**Try it**
Some of the lines below need repeating. Reproduce exactly those between the lines holding "Definition residential_100 : ActivityRow" and "activity := 500.0", inclusive.

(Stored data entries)
(* ===== verification/HandleSpec.v ===== *)
(** * The request handlers

    What the handlers of [Orchestrator.v] and the dispatcher of [Run.v] promise a
    host: the shape of every response, the tool gate, prompt submission, and the
    end of a session. *)

From S2P Require Import State.
From S2P Require Import Prelude GoStrings GoValue GoTime GoPath GoFS Protocol Config Registry.
From S2P Require Import Route Prompt Guard Adapter Storage Host Orchestrator Checks Run.
From S2P Require Import DemoWorld Observe.

Section handlers.
Context {W : Type} `{Clock W} `{Exec W} `{Files W} `{StateFiles W} `{Entropy W} `{Cancellation W}.
Context `{UnicodeTables} `{YAML}.
Implicit Types (deps : Dependencies W) (w : W).

(** ** Every response *)

(** A response to [req]: well formed, under its id; a refusal only warns. *)
Definition answers (req : Request) (resp : Response) : Prop :=
  well_formed_response resp /\ resp_RequestID resp = req_RequestID req /\
  resp_Action resp ∈ [ActionNone; ActionInjectPrompt; ActionBlock; ActionWarn] /\
  (resp_OK resp = false -> resp_Action resp = ActionWarn /\ resp_Output resp = "").

Lemma answers_ok req action output warnings :
  action ∈ [ActionNone; ActionInjectPrompt; ActionBlock; ActionWarn] ->
  answers req (OKResponse (Some req) action output warnings).
Proof.
  intros Ha. split_and!; try done. apply OKResponse_well_formed. in_list_inv; done.
Qed.

Lemma answers_error req class message retryable warnings :
  answers req (ErrorResponse (Some req) ActionWarn
    (Some (NewProtocolError class message retryable)) warnings).
Proof. split_and!; try done; [apply ErrorResponse_new_well_formed | cbn; in_list]. Qed.

Ltac answer := first [apply answers_error | apply answers_ok; in_list].

Lemma handleSubmit_answers ctx req deps w : answers req (handleSubmit ctx req deps w).2.
Proof.
  unfold handleSubmit, config_failure. destruct (Load _ _) as [cfg|]; [|answer].
  destruct (Build _ _) as [reg|]; [|answer]. cbv zeta.
  destruct (BuildPrompt _ _) as [[out|]|]; [|answer..].
  destruct (recordStorageEvent _ _ _ _ _). cbn [snd]. answer.
Qed.

Lemma guard_action_spec d :
  guard_action d ∈ [ActionNone; ActionBlock; ActionWarn] /\
  (guard_action d = ActionBlock <-> gd_Action d = GuardBlock) /\
  (guard_action d = ActionWarn <-> gd_Action d = GuardWarn).
Proof.
  unfold guard_action. destruct (gd_Action d =s GuardBlock) eqn:E1; str_simpl.
  { rewrite E1. repeat split; try done. in_list. }
  destruct (gd_Action d =s GuardWarn) eqn:E2; str_simpl.
  { rewrite E2. repeat split; try done. in_list. }
  split; [in_list|]. repeat split; done.
Qed.

Lemma handleToolBefore_answers ctx req deps w : answers req (handleToolBefore ctx req deps w).2.
Proof.
  unfold handleToolBefore. cbv zeta. set (d := gr_Decision _).
  destruct (guard_action_spec d) as [Ha _].
  destruct (if guard_action d =s ActionBlock then _ else _) as [ty st].
  destruct (recordStorageEvent _ _ _ _ _). cbn [snd]. apply answers_ok. set_solver.
Qed.

Lemma handleToolAfter_answers ctx req deps w : answers req (handleToolAfter ctx req deps w).2.
Proof.
  unfold handleToolAfter. destruct (if _ || _ then _ else _) as [ty st].
  destruct (recordStorageEvent _ _ _ _ _). cbn [snd]. answer.
Qed.

Lemma handleStateTransition_answers ctx req deps to cx w :
  answers req (handleStateTransition ctx req deps to cx w).2.
Proof.
  unfold handleStateTransition.
  assert (forall store, answers req
    (if req_SessionID req =s "" then
        (w, OKResponse (Some req) ActionNone ""
              (Some ["state transition skipped: session_id is required"]))
      else
        let '(w, t) := now deps w in
        match store_Transition store (req_SessionID req)
          (State.mkInput to cx (dep_OwnerID deps) (req_RequestID req) (blockedReason req)
             (errorSummary req) None t) w with
        | (w, Err err) =>
            (w, ErrorResponse (Some req) ActionWarn
                  (Some (NewProtocolError ErrorUnknown (Error err) false)) None)
        | (w, Ok record) =>
            let '(w, err) := recordStorageEvent ctx req deps
              (event_literal EventRunStatusChanged "" "" "" "" "run_core" (dep_OwnerID deps)
                 (State.sr_Lifecycle record) (State.sr_Lifecycle record) None) w in
            match err with
            | Some err => (w, OKResponse (Some req) ActionWarn "" (Some [storageWarning err]))
            | None => (w, OKResponse (Some req) ActionNone "" None)
            end
        end).2) as Ha.
  { intros store. destruct (req_SessionID req =s ""); [answer|]. destruct (now deps w) as [w1 t].
    destruct (store_Transition _ _ _ _) as [w2 [record|err]]; [|answer].
    destruct (recordStorageEvent _ _ _ _ _) as [w3 [err|]]; answer. }
  destruct (dep_StateStore deps) as [store|]; [apply Ha|].
  destruct (_ || _); [answer | apply Ha].
Qed.
(** C5, as the code has it.  From [Outro], with the intro flag down,
    [retreat()] lowers the outro flag and moves the index back by one: it
    is offered only when the index is above 0, and then leads to
    [Step (index - 1)], whose [onEnter] is invoked.  With the index at 0,
    which is the case whenever the list is empty, no backward action is
    offered and a click on it changes nothing; [handleOutroPrev] itself
    would then only lower the outro flag. *)
Theorem retreat_from_outro p0 es h f :
  session p0 es = Some (h, f) -> phase f = Outro -> f_showIntro f = false ->
  let p := props f in
  let i := f_index f in
  (0 < i ->
   exists h' f',
     click retreat p (h, f) = Some (h', f') /\
     phase f' = Step (i - 1) /\
     current f' = at_index (steps p) (i - 1) /\
     log h' = log h ++ calls (step_onEnter (at_index (steps p) (i - 1)))) /\
  (i = 0 ->
   offered (view f) retreat = None /\ click retreat p (h, f) = Some (h, f)) /\
  (steps p = [] ->
   i = 0 /\ run HOutroPrev f h = setShowOutro false h).
Proof.
  intros Hs Hph Hsi p i. pose proof (session_rest _ _ _ _ Hs) as HR.
  destruct (phase_outro _ _ HR Hph)
    as (Ho & Hso & [o Hou] & _ & Hret & Hn & Hr).
  subst p i. split; [|split].
  - intros Hpos.
    assert (Hoff : offered (view f) retreat = Some HOutroPrev).
    { rewrite Hret. now decide_Z. }
    exists (fst (flush (props f) (run HOutroPrev f h))),
           (snd (flush (props f) (run HOutroPrev f h))).
    split; [rewrite (click_offered _ _ _ _ _ Hoff), <- surjective_pairing;
            reflexivity|].
    at_rest HR f p. eval_run.
    replace (Z.max 0 (j - 1)) with (j - 1) by lia. step_eval.
    eval_pass.
    destruct (at_index_Some (steps p) (j - 1)) as [s Hs']; [lia|].
    split; [|split; reflexivity].
    unfold phase, view. hsimpl. rewrite Ho, Hs'. reflexivity.
  - intros Hi.
    assert (Hoff : offered (view f) retreat = None).
    { rewrite Hret, Hi. reflexivity. }
    split; [exact Hoff|]. unfold click. cbn [snd]. now rewrite Hoff.
  - intros Hnil. rewrite Hnil in Hr. change (len []) with 0 in Hr.
    split; [lia|].
    unfold run, handleOutroPrev. rewrite (rest_steps _ _ HR), Hnil.
    reflexivity.
Qed.
(** The activity table of a forecast cell before the scenario is applied:
    the base rows under their growth multipliers, then the urban modifiers
    when a non-empty dict of them is given. *)
Definition cell_activity (base_activity_df : list ActivityRow)
    (urban_modifiers : option (list (string * float)))
    (pop_scale gdp_scale : float) : list ActivityRow :=
  let scaled :=
    (λ r, with_multiplier (growth_multiplier pop_scale gdp_scale (sector r)) r)
      <$> base_activity_df in
  match urban_modifiers with
  | Some ((_ :: _) as modifiers) => apply_urban_form_modifiers scaled modifiers
  | _ => scaled
  end.

(** How many scenarios are named "baseline", whatever the case. *)
Definition baseline_count (scenarios : list Scenario) : nat :=
  length (List.filter (λ scn, is_baseline (name scn)) scenarios).
End spec.
Export spec.

(** ** Concrete tables *)

Module examples.
#[local] Open Scope float_scope.

(** The tables of [tests/test_emissions_engine.py]. *)
Definition residential_100 : ActivityRow :=
  {| sector := "residential"; activity := 100.0 |}.

Definition residential_factors : FactorRow :=
  {| f_sector := "residential"; co2_factor := 1.0; ch4_factor := 0.1; n2o_factor := 0.01 |}.

(** A second factor row for the residential sector. *)
Definition residential_factors_again : FactorRow :=
  {| f_sector := "residential"; co2_factor := 2.0; ch4_factor := 0.0; n2o_factor := 0.0 |}.

(** The tables of [tests/test_scenario.py]. *)
Definition base_activity : list ActivityRow :=
  [ {| sector := "residential"; activity := 1000.0 |};
    {| sector := "transport"; activity := 2000.0 |};
    {| sector := "industry"; activity := 500.0 |};
    {| sector := "waste"; activity := 200.0 |};
    {| sector := "energy"; activity := 800.0 |} ].

Definition unit_co2_factors (sector_name : string) : FactorRow :=
  {| f_sector := sector_name; co2_factor := 1.0; ch4_factor := 0.0; n2o_factor := 0.0 |}.

Definition base_factors : list FactorRow :=
  unit_co2_factors <$> ["residential"; "transport"; "industry"; "waste"; "energy"].

(** An activity row whose sector has no factor row in [base_factors]. *)
Definition aviation_50 : ActivityRow :=
  {| sector := "aviation"; activity := 50.0 |}.

(** Two sectors with the same activity, hence the same co2e. *)
Definition tied_activity : list ActivityRow :=
  [ {| sector := "residential"; activity := 100.0 |};
    {| sector := "transport"; activity := 100.0 |} ].

(** Four sectors, tied in pairs, the smaller pair first. *)
Definition paired_activity : list ActivityRow :=
  [ {| sector := "residential"; activity := 100.0 |};
    {| sector := "transport"; activity := 100.0 |};
    {| sector := "industry"; activity := 200.0 |};
    {| sector := "energy"; activity := 200.0 |} ].

(** Two activity rows, their factor rows in another order, a factor row
    with a NaN for a sector without activity, and a GWP override. *)
Definition transport_50 : ActivityRow :=
  {| sector := "transport"; activity := 50.0 |}.

Definition transport_factors : FactorRow :=
  {| f_sector := "transport"; co2_factor := 2.0; ch4_factor := 0.5; n2o_factor := 0.1 |}.

Definition rail_factors_nan : FactorRow :=
  {| f_sector := "rail"; co2_factor := nan; ch4_factor := 0.0; n2o_factor := 0.0 |}.

Definition methane_30 : gmap string float := {[ "CH4" := 30.0 ]}.

(** The result row of a sector under [base_factors]. *)
Definition emission_of (sector_name : string) (x : float) : EmissionRow :=
  {| e_sector := sector_name; e_activity := x;
     co2 := x; ch4 := 0.0; n2o := 0.0; co2e := x |}.

(** The parameters of [test_urban_modifiers_stay_in_reasonable_range]. *)
Definition urban_example : UrbanFormParameters :=
  {| density_per_km2 := 8000.0; compactness_index := 0.7; transit_access_index := 0.8 |}.

(** The scenario of [test_apply_scenario_reduces_targeted_sectors]. *)
Definition mitigation_example : Scenario :=
  {| name := "mit"; energy_efficiency := 0.1; renewable_share := 0.3;
     modal_shift := 0.2; industry_efficiency := 0.0; waste_reduction := 0.0 |}.

(** A scenario with intensities outside [0, 1], and factor rows with all
    three factors set. *)
Definition out_of_range_example : Scenario :=
  {| name := "wide"; energy_efficiency := 1.5; renewable_share := 0.5;
     modal_shift := -0.5; industry_efficiency := 0.25; waste_reduction := 0.5 |}.

Definition energy_factors : FactorRow :=
  {| f_sector := "energy"; co2_factor := 1.0; ch4_factor := 0.5; n2o_factor := 0.25 |}.

(** Parameters that drive the modifiers to their lower and to their upper
    bounds, and the default parameters. *)
Definition default_urban : UrbanFormParameters :=
  {| density_per_km2 := 4000.0; compactness_index := 0.5; transit_access_index := 0.5 |}.

Definition compact_urban : UrbanFormParameters :=
  {| density_per_km2 := 10000.0; compactness_index := 5.0; transit_access_index := 5.0 |}.

Definition sparse_urban : UrbanFormParameters :=
  {| density_per_km2 := 20.0; compactness_index := -1.0; transit_access_index := -1.0 |}.

(** The scenarios of [test_forecast_scenarios_contains_baseline_comparison]. *)
Definition no_change (scenario_name : string) : Scenario :=
  {| name := scenario_name; energy_efficiency := 0.0; renewable_share := 0.0;
     modal_shift := 0.0; industry_efficiency := 0.0; waste_reduction := 0.0 |}.

Definition mitigation_20 : Scenario :=
  {| name := "Mitigation"; energy_efficiency := 0.2; renewable_share := 0.0;
     modal_shift := 0.0; industry_efficiency := 0.0; waste_reduction := 0.0 |}.

(** Rows of the forecast of that test: 2025 to 2026, no growth. *)
Definition forecast_row (y : Z) (scenario_name : string) (total change : float)
  : ForecastRow :=
  {| cell := {| year := y; scenario := scenario_name;
                rec_total_co2e := total;
                rec_per_capita_co2e := total / 1000.0;
                rec_per_gdp_co2e := total / 100000.0;
                population := 1000.0; gdp := 100000.0 |};
     baseline_total := 4500.0; change_vs_baseline_pct := change |}.

Definition test_forecast : list ForecastRow :=
  [ forecast_row 2025 "Baseline" 4500.0 0.0; forecast_row 2026 "Baseline" 4500.0 0.0;
    forecast_row 2025 "Mitigation" 4140.0 (-8.0);
    forecast_row 2026 "Mitigation" 4140.0 (-8.0) ].

(** The forecast of the same tables for 2025 to 2026 when the population
    doubles and the gdp per capita grows by half each year. *)
Definition growth_row (y : Z) (scenario_name : string)
    (total per_capita per_gdp people product baseline change : float) : ForecastRow :=
  {| cell := {| year := y; scenario := scenario_name;
                rec_total_co2e := total;
                rec_per_capita_co2e := per_capita;
                rec_per_gdp_co2e := per_gdp;
                population := people; gdp := product |};
     baseline_total := baseline; change_vs_baseline_pct := change |}.

Definition growth_forecast : list ForecastRow :=
  [ growth_row 2025 "Baseline" 4500.0 4.5 0.045 1000.0 100000.0 4500.0 0.0;
    growth_row 2026 "Baseline" 8675.0 4.3375 0.028916666666666667
               2000.0 300000.0 8675.0 0.0;
    growth_row 2025 "Mitigation" 4140.0 4.14 0.0414 1000.0 100000.0 4500.0 (-8.0);
    growth_row 2026 "Mitigation" 7995.0 3.9975 0.02665
               2000.0 300000.0 8675.0 (-7.838616714697406) ].

(** The same forecast under urban modifiers. *)
Definition halved_transport : list (string * float) :=
  [("transport", 0.5); ("residential", 0.75); ("energy", 0.75)].

Definition urban_growth_forecast : list ForecastRow :=
  [ growth_row 2025 "Baseline" 3050.0 3.05 0.0305 1000.0 100000.0 3050.0 0.0;
    growth_row 2026 "Baseline" 5825.0 2.9125 0.019416666666666665
               2000.0 300000.0 5825.0 0.0;
    growth_row 2025 "Mitigation" 2780.0 2.78 0.0278 1000.0 100000.0 3050.0
               (-8.852459016393443);
    growth_row 2026 "Mitigation" 5315.0 2.6575 0.017716666666666665
               2000.0 300000.0 5825.0 (-8.755364806866952) ].
End examples.
Export examples.

(** ** More of modules/utils.py *)

Module utils_more.
#[local] Open Scope float_scope.

(** [values.get(field)]: [None] for a missing key and for a key bound to
    [None]. *)
Definition dict_get (values : gmap string (option float)) (field : string) : option float :=
  mjoin (values !! field).

(** One turn of the loop of [ensure_positive_fields]. *)
Definition check_field (values : gmap string (option float)) (errors : list string)
    (field : string) : list string :=
  match dict_get values field with
  | None => (errors ++ ["Missing value: " +:+ field])%list
  | Some val =>
      if val <? 0 then (errors ++ ["Negative value is not allowed: " +:+ field])%list
      else errors
  end.

Definition ensure_positive_fields (values : gmap string (option float))
    (fields : list string) : list string :=
  fold_left (check_field values) fields [].

(** The errors one field adds. *)
Definition field_errors (values : gmap string (option float)) (field : string) : list string :=
  check_field values [] field.
End utils_more.
Export utils_more.

(** ** modules/io_handlers.py: validation *)

(** A frame as the validators see it: a column may be absent, a sector
    cell may be missing, a number cell may be NaN. *)
Record ActivityFrame : Type :=
  { af_sector : option (list (option string));
    af_activity : option (list float) }.

Record FactorFrame : Type :=
  { ff_sector : option (list (option string));
    ff_co2_factor : option (list float);
    ff_ch4_factor : option (list float);
    ff_n2o_factor : option (list float) }.

Module io_handlers.
#[local] Open Scope float_scope.

(** [repr] of a list of column names, as an f-string prints it (names
    without quotes or escapes, as the required column names are). *)
Fixpoint repr_items (items : list string) : string :=
  match items with
  | [] => ""
  | [c] => "'" +:+ c +:+ "'"
  | c :: rest => "'" +:+ c +:+ "', " +:+ repr_items rest
  end.

Definition repr_list (items : list string) : string := "[" +:+ repr_items items +:+ "]".

(** [[c for c in REQUIRED if c not in df.columns]] *)
Definition absent {A : Type} (column_name : string) (column : option A) : list string :=
  match column with
  | Some _ => []
  | None => [column_name]
  end.

(** [series.duplicated()]: a cell is marked when an equal cell precedes it. *)
Fixpoint duplicated_after (seen cells : list (option string)) : list bool :=
  match cells with
  | [] => []
  | c :: rest => bool_decide (c ∈ seen) :: duplicated_after (c :: seen) rest
  end.

Definition duplicated (cells : list (option string)) : list bool :=
  duplicated_after [] cells.

(** [series.any()] of a boolean series. *)
Definition any (mask : list bool) : bool := existsb id mask.

Definition append_if (condition : bool) (message : string) (messages : list string)
  : list string :=
  if condition then (messages ++ [message])%list else messages.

**Task solution**
Definition residential_100 : ActivityRow :=
  {| sector := "residential"; activity := 100.0 |}.

Definition residential_factors : FactorRow :=
  {| f_sector := "residential"; co2_factor := 1.0; ch4_factor := 0.1; n2o_factor := 0.01 |}.

(** A second factor row for the residential sector. *)
Definition residential_factors_again : FactorRow :=
  {| f_sector := "residential"; co2_factor := 2.0; ch4_factor := 0.0; n2o_factor := 0.0 |}.

(** The tables of [tests/test_scenario.py]. *)
Definition base_activity : list ActivityRow :=
  [ {| sector := "residential"; activity := 1000.0 |};
    {| sector := "transport"; activity := 2000.0 |};
    {| sector := "industry"; activity := 500.0 |};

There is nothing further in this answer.